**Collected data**
(** What a handler shows to the user besides the new state. *)
Inductive notice : Type :=
| NoPaintedPixels.   (* alert('No hay pixeles pintados en la mascara ...') *)

(** [manualMask.reduce((sum, val) => sum + val, 0)] *)
Definition paintedCount (mask : Uint8Array) : nat :=
  fold_left (fun sum val => sum + val) mask 0.

(** [known[i] = manualMask[i] === 1 ? 0 : 1] for every [i]. *)
Definition invert (mask : Uint8Array) : Uint8Array :=
  map (fun v => if v =? 1 then 0 else 1) mask.

(** The four setters at the end of [handleApplyDamage]. *)
Definition apply_known (st : State) (t : Tensor) (known : Uint8Array) : State :=
  {| originalTensor := originalTensor st;
     manualMask := manualMask st;
     knownMask := Some known;
     damagedTensor := Some (makeDamagedView t known);
     reconstructedTensor := None;
     residuals := [];
     rmse := rmse st;
     iterations := iterations st;
     useManualMask := useManualMask st;
     damagePercent := damagePercent st;
     lambda := lambda st;
     beta := beta st;
     maxIter := maxIter st;
     tol := tol st |}.

(** [handleApplyDamage]: the new state and the alert raised, if any.  The
    [console.log] calls are not modelled. *)
Definition handleApplyDamage (rand : nat -> num) (st : State) : State * option notice :=
  match originalTensor st with
  | None => (st, None)
  | Some t =>
      match useManualMask st, manualMask st with
      | true, Some mask =>
          if paintedCount mask =? 0
          then (st, Some NoPaintedPixels)
          else (apply_known st t (invert mask), None)
      | _, _ =>
          (apply_known st t (randomKnownMask rand (W t) (H t) (damagePercent st)), None)
      end
  end.

(** [handleReconstruct] *)
Definition handleReconstruct (st : State) : State :=
  match damagedTensor st, knownMask st with
  | Some damaged, Some known =>
      let '(mkInpaintResult result_reconstructed result_residuals result_rmse
                            result_iterations) :=
        inpaintGaussSeidel damaged known (lambda st) (beta st) (maxIter st) (tol st) in
      {| originalTensor := originalTensor st;
         manualMask := manualMask st;
         knownMask := knownMask st;
         damagedTensor := damagedTensor st;
         reconstructedTensor := Some result_reconstructed;
         residuals := result_residuals;
         rmse := result_rmse;
         iterations := result_iterations;
         useManualMask := useManualMask st;
         damagePercent := damagePercent st;
         lambda := lambda st;
         beta := beta st;
         maxIter := maxIter st;
         tol := tol st |}
  | _, _ => st
  end.

End App.

(* ------------------------------------------------------------------ *)
(** ** The behaviour the specification describes, in its own words *)
(* ------------------------------------------------------------------ *)

(** The buffer one sweep leaves, and the buffer after [k] sweeps from [U0]. *)
Definition sweep_step (damaged : Tensor) (known : Uint8Array) (V : Float32Array)
  : Float32Array :=
  U (sweep damaged known V).

Definition buffer_after (damaged : Tensor) (known : Uint8Array) (U0 : Float32Array)
    (k : nat) : Float32Array :=
  Nat.iter k (sweep_step damaged known) U0.

(** The residual of sweep number [k + 1] from [U0]. *)
Definition residual_after (damaged : Tensor) (known : Uint8Array) (U0 : Float32Array)
    (k : nat) : num :=
  avgChange (sweep damaged known (buffer_after damaged known U0 k)).

(** The buffer after [k] sweeps of the engine, which starts from the damaged
    samples. *)
Definition U_after (damaged : Tensor) (known : Uint8Array) (k : nat) : Float32Array :=
  buffer_after damaged known (data damaged) k.

(** Buffer [V] holds the damaged value at every channel of every known pixel. *)
Definition known_fixed (damaged : Tensor) (known : Uint8Array) (V : Float32Array) : Prop :=
  forall i c, known !! i = Some 1 -> c < C damaged ->
              V !! (i * C damaged + c) = data damaged !! (i * C damaged + c).

(** The number of sweeps a call performed: every sweep pushes one residual. *)
Definition sweeps_done (r : InpaintResult) : nat := length (residuals r).

(** A coordinate clamped to the nearest valid one. *)
Definition clamp (lo hi v : Z) : Z := Z.max lo (Z.min hi v).

(** The sample of buffer [V] at row [y], column [x], channel [c] of a raster
    with the dimensions of [t]: index [(y * W + x) * C + c]. *)
Definition sample (t : Tensor) (V : Float32Array) (y x : Z) (c : nat) : num :=
  getF V (Z.to_nat ((y * Z.of_nat (W t) + x) * Z.of_nat (C t) + Z.of_nat c)).

(** The mean of [V] at the four axis-aligned neighbours of [(y, x)], each
    coordinate clamped to [0, H-1] or [0, W-1]; the sum is taken from 0 in the
    order up, down, left, right. *)
Definition neighbour_mean (t : Tensor) (V : Float32Array) (y x c : nat) : num :=
  let yz := Z.of_nat y in
  let xz := Z.of_nat x in
  let up := sample t V (clamp 0 (Z.of_nat (H t) - 1) (yz - 1)) xz c in
  let down := sample t V (clamp 0 (Z.of_nat (H t) - 1) (yz + 1)) xz c in
  let left := sample t V yz (clamp 0 (Z.of_nat (W t) - 1) (xz - 1)) c in
  let right := sample t V yz (clamp 0 (Z.of_nat (W t) - 1) (xz + 1)) c in
  fdiv (fadd (fadd (fadd (fadd zero up) down) left) right) (of_Z 4).

(** Over-relaxation: [old + 1.25 * (mean - old)]. *)
Definition sor_value (t : Tensor) (V : Float32Array) (y x c : nat) : num :=
  let old := sample t V (Z.of_nat y) (Z.of_nat x) c in
  fadd old (fmul (dyadic 5 (-2)) (fsub (neighbour_mean t V y x c) old)).

(** The in-place update of one channel of an unknown pixel. *)
Definition relax_channel (t : Tensor) (y x c : nat) (V : Float32Array) : Float32Array :=
  setF V ((y * W t + x) * C t + c) (sor_value t V y x c).

(** The damaged value reimposed on one channel of a known pixel. *)
Definition reimpose_channel (t : Tensor) (y x c : nat) (V : Float32Array) : Float32Array :=
  setF V ((y * W t + x) * C t + c) (getF (data t) ((y * W t + x) * C t + c)).

(** The pixels in row-major order. *)
Definition row_major (Hd Wd : nat) : list (nat * nat) :=
  flat_map (fun y => map (fun x => (y, x)) (seq 0 Wd)) (seq 0 Hd).

(** The treatment of one pixel: a known pixel gets its damaged values back, an
    unknown pixel is relaxed, channel after channel. *)
Definition gs_pixel (t : Tensor) (known : Uint8Array) (V : Float32Array) (yx : nat * nat)
  : Float32Array :=
  let y := fst yx in
  let x := snd yx in
  if is_at known (y * W t + x) 1
  then fold_left (fun V' c => reimpose_channel t y x c V') (seq 0 (C t)) V
  else fold_left (fun V' c => relax_channel t y x c V') (seq 0 (C t)) V.

(** One Gauss-Seidel sweep: the pixels in row-major order, each on the buffer
    the previous ones left. *)
Definition gauss_seidel_sweep (t : Tensor) (known : Uint8Array) (V : Float32Array)
  : Float32Array :=
  fold_left (gs_pixel t known) (row_major (H t) (W t)) V.

(** The (pixel, channel) pairs of the unknown pixels, in buffer order. *)
Definition unknown_terms (t : Tensor) (known : Uint8Array) : list (nat * nat) :=
  flat_map (fun i => if is_at known i 0 then map (fun c => (i, c)) (seq 0 (C t)) else [])
           (seq 0 (H t * W t)).

(** The sum of a list of numbers, added left to right from 0. *)
Definition fsum (l : list num) : num := fold_left fadd l zero.

(** The squared difference of two tensors at a (pixel, channel) pair. *)
Definition sq_diff (original reconstructed : Tensor) (ic : nat * nat) : num :=
  let i := fst ic in
  let c := snd ic in
  let diff := fsub (getF (data original) (i * C original + c))
                   (getF (data reconstructed) (i * C original + c)) in
  fmul diff diff.

(** Root of the mean of the squared differences over the unknown terms; 0 when
    there is none. *)
Definition rmse_spec (original reconstructed : Tensor) (known : Uint8Array) : num :=
  let terms := unknown_terms original known in
  match terms with
  | [] => zero
  | _ :: _ =>
      fsqrt (fdiv (fsum (map (sq_diff original reconstructed) terms))
                  (of_nat (length terms)))
  end.

(** Root of the mean of the squared samples of [t] over the unknown terms. *)
Definition rms_unknown (t : Tensor) (known : Uint8Array) : num :=
  let terms := unknown_terms t known in
  match terms with
  | [] => zero
  | _ :: _ =>
      fsqrt (fdiv (fsum (map (fun ic => let v := getF (data t) (fst ic * C t + snd ic) in
                                        fmul v v) terms))
                  (of_nat (length terms)))
  end.

(** Tensor [t] holds 0 at every channel of every unknown pixel (where the
    buffer has the sample at all). *)
Definition zeroed_unknown (t : Tensor) (known : Uint8Array) : Prop :=
  forall i c v, i < H t * W t -> known !! i = Some 0 -> c < C t ->
                data t !! (i * C t + c) = Some v -> v = zero.

(** The known mask of [t] is all-ones: one flag per pixel, each 1. *)
Definition all_ones (t : Tensor) (known : Uint8Array) : Prop :=
  length known = H t * W t /\ Forall (fun v => v = 1) known.

(** A paint mask holds 0 (untouched) or 1 (painted). *)
Definition binary_mask (mask : Uint8Array) : Prop :=
  Forall (fun v => v = 0 \/ v = 1) mask.

(* ------------------------------------------------------------------ *)
(** ** Concrete inputs used by the examples *)
(* ------------------------------------------------------------------ *)

Definition one : num := of_Z 1.

(** [0.0001], the default tolerance of the application. *)
Definition tol_default : num := fdiv (of_Z 1) (of_Z 10000).

(** A white 1 x 1 source image and a 1 x 2 one. *)
Definition white_1x1 : Tensor := mkTensor 1 1 3 [one; one; one].
Definition white_1x2 : Tensor := mkTensor 1 2 3 [one; one; one; one; one; one].

(** The 1 x 2 image with its right pixel damaged. *)
Definition half_damaged : Tensor := makeDamagedView white_1x2 [1; 0].

(** A white 1 x 8 strip of which only the left pixel is known. *)
Definition white_strip : Tensor := mkTensor 1 8 3 (repeat one 24).
Definition strip_known : list nat := [1; 0; 0; 0; 0; 0; 0; 0].

(* ------------------------------------------------------------------ *)
(** ** Image conversion *)
(* ------------------------------------------------------------------ *)

Module JSMath.

(** [a <= b] on numbers; false on NaN. *)
Definition fle : num -> num -> bool := SFleb.

Definition is_nan (x : num) : bool :=
  match x with S754_nan => true | _ => false end.

(** [Math.max(a, b)]: NaN when an argument is NaN; +0 is larger than -0. *)
Definition max (a b : num) : num :=
  if is_nan a || is_nan b then nan
  else if flt a b then b
  else if flt b a then a
  else match a, b with
       | S754_zero sa, S754_zero sb => S754_zero (sa && sb)
       | _, _ => a
       end.

(** [Math.min(a, b)]: NaN when an argument is NaN; -0 is smaller than +0. *)
Definition min (a b : num) : num :=
  if is_nan a || is_nan b then nan
  else if flt a b then a
  else if flt b a then b
  else match a, b with
       | S754_zero sa, S754_zero sb => S754_zero (sa || sb)
       | _, _ => a
       end.

(** [Math.round(x)]: the nearest integer, a tie going towards +infinity; an
    integral [x], a zero, an infinity and NaN are returned as they are, and a
    result 0 keeps the sign of [x].  For [x = v / 2^k] it is
    [floor ((2 v + 2^k) / 2^(k+1))]. *)
Definition round (x : num) : num :=
  match x with
  | S754_finite s m e =>
      if (0 <=? e)%Z then x
      else
        let d := (2 ^ (- e))%Z in
        let n := ((2 * cond_Zopp s (Zpos m) + d) / (2 * d))%Z in
        if (n =? 0)%Z then S754_zero s else of_Z n
  | _ => x
  end.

**What the exercise asks**
Where does the word "rand" appear in the records? Copy every line that holds it.

**The answer**
Definition handleApplyDamage (rand : nat -> num) (st : State) : State * option notice :=
          (apply_known st t (randomKnownMask rand (W t) (H t) (damagePercent st)), None)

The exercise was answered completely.